Que faire lorsque l’on découvre un oisillon au sol? «Il faut agir différemment selon les espèces, précise Patrick Jacot. Certains parents viennent nourrir les tombés du nid au sol. Ce n’est pas le cas pour d’autres, comme les martinets et les hirondelles.» Le moyen le plus simple est d’envoyer une photo de l’oisillon par MMS au centre de Genthod (079 624 33 07) prêt à répondre aux appels six jours sur sept, soit du lundi au samedi, de 8 à 18 heures. Cette démarche permettra ainsi de déterminer l’espèce de l’oiseau et son âge. Pour ce faire, on peut sans crainte prendre l’oisillon dans les mains car, au contraire des mammifères, le problème de l’odorat ne concerne pas les oiseaux.

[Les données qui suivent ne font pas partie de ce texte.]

Lemma object_items_read_through_dump_witness :
  safe_get_markdown (PObj true ∅ (Some (Some (PDict item_nested_url))) None)
  = safe_get_markdown (PDict item_nested_url)
  ∧ safe_get_url (PObj true ∅ (Some None) (Some (Some (PDict item_nested_url))))
    = safe_get_url (PDict item_nested_url).
Proof.
  split.
  - apply (object_items_read_through_dump ∅ (Some (Some (PDict item_nested_url))) None
             item_nested_url); reflexivity.
  - apply (object_items_read_through_dump ∅ (Some None)
             (Some (Some (PDict item_nested_url))) item_nested_url); reflexivity.
Defined.

(** X10: the legacy [safe_get_markdown] has a result on every value, and
    on a dict-shaped item whose [markdown] entry is absent or a non-empty
    string it returns what the current one returns, whenever that one
    returns. *)
Theorem legacy_safe_get_markdown_agrees :
  (∀ item, is_ok (Legacy.safe_get_markdown item) = true)
  ∧ (∀ d md, markdown_absent_or_text d = true →
       safe_get_markdown (PDict d) = Ok md →
       Legacy.safe_get_markdown (PDict d) = Ok md).
Proof.
  split; [apply legacy_safe_get_markdown_total|].
  intros d md Hmk. unfold markdown_absent_or_text in Hmk.
  unfold safe_get_markdown, Legacy.safe_get_markdown.
  destruct (truthy (PDict d)); cbn [negb isinstance_dict]; [|done].
  rewrite !get_dict. unfold por.
  destruct (d !! "markdown") as [[| | |s| | |]|]; try discriminate.
  - cbn. rewrite !Hmk. cbn. rewrite ?Hmk. intros H. exact H.
  - cbn. destruct (d !! "data") as [v|]; [|intros H; exact H].
    destruct (truthy v) eqn:Htv.
    + destruct v; try discriminate. rewrite get_dict. intros H. exact H.
    + destruct v; try (intros H; exact H).
      apply truthy_empty_dict in Htv. subst. cbn. intros H. exact H.
Qed.

Lemma legacy_safe_get_markdown_agrees_witness :
  Legacy.safe_get_markdown (PDict {[ "data" := PDict {[ "markdown" := PStr a_str ]} ]})
  = Ok (PStr a_str).
Proof.
  destruct legacy_safe_get_markdown_agrees as [_ Hagree].
  apply Hagree; reflexivity.
Defined.

(** X11: the documented response shapes resolve to the same items: a
    list is returned as it is, and a non-empty list is found under the
    [data] key of a dictionary, under its [web] key when [data] is absent or
    falsy, and under the [web] attribute of an object. *)
Theorem normalize_results_shapes items :
  items ≠ [] →
  normalize_results (PList items) = PList items
  ∧ (∀ d, d !! "data" = Some (PList items) →
       normalize_results (PDict d) = PList items)
  ∧ (∀ d, truthy (spec_field d "data") = false → d !! "web" = Some (PList items) →
       normalize_results (PDict d) = PList items)
  ∧ (∀ truth attrs dump dict_method, attrs !! "web" = Some (PList items) →
       normalize_results (PObj truth attrs dump dict_method) = PList items).
Proof.
  intros Hne.
  assert (Ht : truthy (PList items) = true) by (destruct items; done).
  split; [reflexivity|]. split; [|split].
  - intros d Hd. unfold normalize_results. rewrite !get_dict, Hd. unfold por.
    rewrite Ht. cbn iota. rewrite Ht. reflexivity.
  - intros d Hdata Hweb. unfold normalize_results, spec_field in *.
    rewrite !get_dict, Hweb. unfold por. rewrite Hdata, Ht. reflexivity.
  - intros truth attrs dump dict_method Hweb. unfold normalize_results.
    cbn [attribute]. rewrite Hweb, Ht. reflexivity.
Qed.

Une fois l’identification faite, Patrick Jacot peut conseiller de laisser l’oisillon sur place en le mettant simplement à l’abri sur une branche ou dans un buisson. Les parents se chargeront des soins. Si tel n’est pas le cas, précise le scientifique, une véritable course contre le froid s’engage: «Le principal problème est d’ordre thermique. L’oiseau ayant une température interne située entre 41° et 43° Celsius, il va se refroidir rapidement. Je conseille donc de le mettre dans un carton avec une bouillotte, un peu de papier ménage, des mouchoirs en papier non parfumés ou non mentolés. Si la personne ne peut pas nous apporter l’oisillon de suite, on lui expliquera un petit régime alimentaire.»

Le Centre ornithologique de réadaptation de Genthod (cor-ge.ch) reçoit chaque année quelque 10'000 appels téléphoniques. Plus de 2000 oiseaux blessés ou malades y sont pris en charge par une petite équipe formée de biologistes, ornithologues, vétérinaires et collaborateurs non scientifiques, presque tous bénévoles. Comme le souligne Patrick Jacot, le centre tient à assurer un rôle socio-économique en proposant des stages à des demandeurs d’emploi.